### What the exercise asks
Copy nothing but the lines below running from the line containing "GatewayState.usage s'" through the line containing "destruct (durable postgres", both end lines included.

### Exercise data
(** The usage event of an answered request. *)
Definition bill (actor : AuthenticatedActor.t) (replay_case : GatewayReplayCase.t)
    (model : string) (loaded : LoadedCatalog.t) (selection : RouteSelection.t)
    (response : RuntimeIngressResponse.t V) s : UsageEventRecord.t V :=
  terminal_usage_event (AuthStore.project_memberships (GatewayState.auth s))
    (GatewayState.pricing_skus s) (IngressDraws.usage_event draws) actor
    (terminal_input actor replay_case model loaded selection response).

Definition attempt_of (status : RouteAttemptStatus.t) (actor : AuthenticatedActor.t)
    (replay_case : GatewayReplayCase.t) (model : string) (loaded : LoadedCatalog.t)
    (selection : RouteSelection.t) : RouteAttemptRecord.t :=
  RouteAttemptRecord.terminal (IngressDraws.attempt draws)
    (RouteDecisionRecord.route_decision_id (selected_decision actor replay_case model loaded selection))
    0 (selected_evidence selection) status (IngressClock.started_at clock)
    (IngressClock.ended_at clock).

Lemma record_successful_run actor replay_case model loaded selection response s r s' :
  record_successful_runtime_attempt postgres draws clock actor replay_case model
    (routed_target actor replay_case model loaded selection) response s = (r, s') →
  let input := terminal_input actor replay_case model loaded selection response in
  let event := bill actor replay_case model loaded selection response s in
  GatewayState.route_attempts s' = GatewayState.route_attempts s
    ++ [attempt_of RouteAttemptStatus.Completed actor replay_case model loaded selection]
  ∧ GatewayState.route_decisions s' = GatewayState.route_decisions s
  ∧ (r = Ok tt →
       GatewayState.usage s'
         = record_usage_event (IngressDraws.derived draws) event (GatewayState.usage s)
       ∧ ∃ data, PolicyData.quota_policies data = GatewayState.quota_policies s
           ∧ GatewayState.policy s' = finalize_runtime_quota_terminal data actor input
               (UsageEventRecord.usage_payload event) (GatewayState.policy s)).
Proof.
  unfold record_successful_runtime_attempt. simpl.
  unfold mbind, M_bind, record_completed_route_attempt_evidence, record_route_attempt_evidence.
  destruct (durable postgres _ _) as [[]|e]; [|by intros [= <- <-]].
  unfold terminal_usage_step, record_terminal_usage_event. simpl.
  destruct (match PostgresGatewayStore.insert_usage_event <$> postgres with
            | Some f => _ | None => _ end) as [[]|e]; simpl.
  - intros [= <- <-]. split_and!; [done..|]. intros _. split; [done|]. eexists.
    split; [|reflexivity]. done.
  - intros [= <- <-]. by split_and!.
Qed.

(** ** Answered requests *)

Lemma selected_eligible catalog plan_request plan selection :
  plan_runtime_route_with_hot_state catalog plan_request = Ok plan →
  RoutePlan.outcome plan = RoutePlanOutcome.Selected selection →
  ∃ context candidate target,
    request_context catalog plan_request = Ok context
    ∧ candidate ∈ GatewayCatalogSnapshot.routing_group_targets catalog
    ∧ RoutingGroupTargetConfig.routing_group_id candidate
      = RoutingGroupConfig.routing_group_id (RouteCandidateContext.group context)
    ∧ eligible (GatewayCatalogSnapshot.provider_grants catalog) context candidate target
        (RouteSelection.provider_endpoint selection)
    ∧ RouteSelection.model_target_id selection = ModelTargetConfig.model_target_id target
    ∧ RouteSelection.model_alias_id selection
      = ModelAliasConfig.model_alias_id (RouteCandidateContext.alias context).
Proof.
  intros Hplan Hsel.
  assert (∃ context, request_context catalog plan_request = Ok context) as [context Hctx].
  { revert Hplan. unfold plan_runtime_route_with_hot_state, request_context.
    destruct (resolve_route_binding catalog plan_request) as [[[alias policy] group]|]; [simpl|done].
    destruct (index_endpoints _); [simpl|done]. destruct (index_credentials _); [simpl|done].
    destruct (index_targets _); [simpl|done]. intros _. by eexists. }
  exists context.
  destruct (plan_cases catalog plan_request context Hctx)
    as [(t & e & Hst & Hp)|[_ [(pre & c & post & t & e & miss & Hc & _ & Hel & Hp)|[Hall Hp]]]];
    rewrite Hplan in Hp; injection Hp as ->; simpl in Hsel.
  - injection Hsel as <-. apply sticky_reusable_eligible in Hst as (c & Hin & Hel). exists c, t.
    apply sorted_candidates_elem in Hin as [? ?]. by split_and!.
  - injection Hsel as <-. exists c, t.
    assert (c ∈ sorted_candidates catalog (RouteCandidateContext.group context)) as Hin
      by (rewrite Hc; set_solver).
    apply sorted_candidates_elem in Hin as [? ?]. by split_and!.
  - by case_match.
Qed.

### Written reply
       GatewayState.usage s'
         = record_usage_event (IngressDraws.derived draws) event (GatewayState.usage s)
       ∧ ∃ data, PolicyData.quota_policies data = GatewayState.quota_policies s
           ∧ GatewayState.policy s' = finalize_runtime_quota_terminal data actor input
               (UsageEventRecord.usage_payload event) (GatewayState.policy s)).
Proof.
  unfold record_successful_runtime_attempt. simpl.
  unfold mbind, M_bind, record_completed_route_attempt_evidence, record_route_attempt_evidence.
  destruct (durable postgres _ _) as [[]|e]; [|by intros [= <- <-]].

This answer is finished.